Nas consultas, nada importante, uma leve hipertensão, poucas queixas, mais bate-papo. Um dia, senti que estava triste, macambúzio.

— O que houve, cara?

— Não estou dando mais no couro...

— Essa é boa! Você nunca deu...

— Não brinca, tô falando sério...

— Você não me falou...

— Pensei que fosse passageiro...

— Não esquenta, vou receitar um remédio, resolve. Programa, toma um comprimido, 40, 50 minutos depois...

— Tenho medo, vai mexer com a minha pressão, além disso é muito caro...

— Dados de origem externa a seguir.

(* ===== verification/Dicts.v ===== *)
(** Python dicts from text to text as association lists in insertion order. *)

From S2P Require Import Prelude.

Module Dicts.

Abbreviation dict := (list (text * text)) (only parsing).

(** [d[k] = v], [d.update(d')] and [d.get(k)]. *)
Definition set_item (d : dict) (kv : text * text) : dict :=
  if existsb (fun p => bool_decide (p.1 = kv.1)) d
  then (fun p => if bool_decide (p.1 = kv.1) then kv else p) <$> d
  else d ++ [kv].

Definition update (d d' : dict) : dict := fold_left set_item d' d.

Definition get (d : dict) (k : text) : option text := snd <$> (snd <$> list_find (fun p => p.1 = k) d).

Lemma get_cons p d k : get (p :: d) k = if bool_decide (p.1 = k) then Some p.2 else get d k.
Proof.
  unfold get. cbn. case_bool_decide; [by rewrite decide_True|]. rewrite decide_False by done.
  by destruct (list_find _ d) as [[? ?]|].
Qed.

Lemma get_app d d' k : get (d ++ d') k = match get d k with Some v => Some v | None => get d' k end.
Proof.
  induction d as [|p d IH]; [done|]. cbn [Datatypes.app]. rewrite !get_cons. by case_bool_decide.
Qed.

Lemma get_replace d k v k' :
  get ((fun p => if bool_decide (p.1 = k) then (k, v) else p) <$> d) k' =
  if bool_decide (k = k') then (fun _ => v) <$> get d k else get d k'.
Proof.
  induction d as [|p d IH]; [by case_bool_decide|]. cbn [fmap list_fmap]. rewrite !get_cons, IH.
  destruct (decide (p.1 = k)) as [Hp|Hp].
  - rewrite (bool_decide_eq_true_2 (p.1 = k)) by done. cbn [fst snd].
    destruct (decide (k = k')) as [Hk|Hk].
    + by rewrite (bool_decide_eq_true_2 (k = k')).
    + rewrite (bool_decide_eq_false_2 (k = k')) by done. by rewrite bool_decide_eq_false_2 by congruence.
  - rewrite (bool_decide_eq_false_2 (p.1 = k)) by done. destruct (decide (p.1 = k')) as [Hk|Hk].
    + rewrite (bool_decide_eq_true_2 (p.1 = k')) by done. by rewrite bool_decide_eq_false_2 by congruence.
    + by rewrite (bool_decide_eq_false_2 (p.1 = k')).
Qed.

Lemma get_existsb d k : existsb (fun p => bool_decide (p.1 = k)) d = bool_decide (is_Some (get d k)).
Proof.
  induction d as [|p d IH]; [done|]. cbn [existsb]. rewrite get_cons, IH.
  destruct (decide (p.1 = k)) as [Hk|Hk].
  - rewrite (bool_decide_eq_true_2 (p.1 = k)) by done. symmetry. apply bool_decide_eq_true_2. by eexists.
  - by rewrite (bool_decide_eq_false_2 (p.1 = k)).
Qed.

Lemma get_set_item d k v k' : get (set_item d (k, v)) k' = if bool_decide (k = k') then Some v else get d k'.
Proof.
  unfold set_item. cbn [fst snd]. rewrite get_existsb. case_bool_decide as E.
  - rewrite get_replace. destruct E as [x ->]. done.
  - rewrite get_app, get_cons. cbn [fst snd]. change (get [] k') with (@None text).
    case_bool_decide as Hk; [subst k'|by destruct (get d k')].
    destruct (get d k); [|done]. destruct E. by eexists.
Qed.

Lemma get_update d d' k :
  get (update d d') k = match get (reverse d') k with Some v => Some v | None => get d k end.
Proof.
  unfold update. revert d. induction d' as [|[k' v'] d' IH]; intros d; [done|]. cbn [fold_left].
  rewrite IH, get_set_item, reverse_cons, get_app, get_cons. cbn [fst snd]. change (get [] k) with (@None text).
  destruct (get (reverse d') k); [done|]. by case_bool_decide.
Qed.

Lemma get_fmap_values f hs k : get ((fun p : text * text => (p.1, f p.2)) <$> hs) k = f <$> get hs k.
Proof.
  induction hs as [|p hs IH]; [done|]. cbn [fmap list_fmap]. rewrite !get_cons. cbn [fst snd]. rewrite IH.
  by case_bool_decide.
Qed.

(** The keys of a dict stay distinct. *)
Lemma set_item_keys d kv : NoDup d.*1 -> NoDup (set_item d kv).*1.
Proof.
  intros Hd. unfold set_item. rewrite get_existsb. case_bool_decide as E.
  - replace ((fun p : text * text => if bool_decide (p.1 = kv.1) then kv else p) <$> d).*1 with d.*1; [done|].
    rewrite <-list_fmap_compose. apply list_fmap_ext. intros i p _. cbn. by case_bool_decide.
  - rewrite fmap_app. apply NoDup_app. split_and!; [done| |apply NoDup_singleton].
    intros x Hx ->%list_elem_of_singleton. apply E. clear E Hd. induction d as [|p d IH]; [by inversion Hx|].
    rewrite get_cons. case_bool_decide; [by eexists|]. apply IH. cbn in Hx. apply elem_of_cons in Hx as [Hx|Hx]; [by destruct H|done].
Qed.

Lemma update_keys d d' : NoDup d.*1 -> NoDup (update d d').*1.
Proof. unfold update. revert d. induction d' as [|kv d' IH]; intros d Hd; [done|]. apply IH. by apply set_item_keys. Qed.

End Dicts.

Foram seis meses de dúvidas, temores, eta decisão difícil! Como a situação não melhorou... Veio uns atrasados, plano Collor, Bresser, sei lá, tomou coragem, é hoje. Decidido, foi a Pacheco:

— O senhor tem viagra (quase sussurrando).

— VIAGRA!

Todo mundo ouviu, era o que não queria. Corou, se pudesse enfiava a cabeça debaixo do balcão. Deixou a farmácia correndo, caixinha no bolso, ansiedade.

— Mulher, é hoje... bota aquela camisola preta.

Cinqüenta minutos. Calculou o tempo da novela — O Clone —, acabava às dez e trinta. Jade continuava lutando pelo seu amor impossível. Vestiu o pijama, foi para o banheiro com um copo d’água, esperou. Antes, havia colocado o número do meu telefone na cabeceira. Com medo, pensativo, ingeriu o comprimido mágico. Cinqüenta eternos minutos. Examinava o corpo, nada. Às dez e quinze percebeu que o rosto esquentava, uma sensação nova, rubor facial. Olhou no espelho, os vasos pulsavam, as rugas estavam carmesim. Deitou ao lado da mulher, camisola preta, acabou o luto. Assustou-se, ouviu um ruído estranho, era a campainha. Sem se levantar da cama, gritou:

— Quem é?

— Vô, somos nós, viemos dormir com vocês.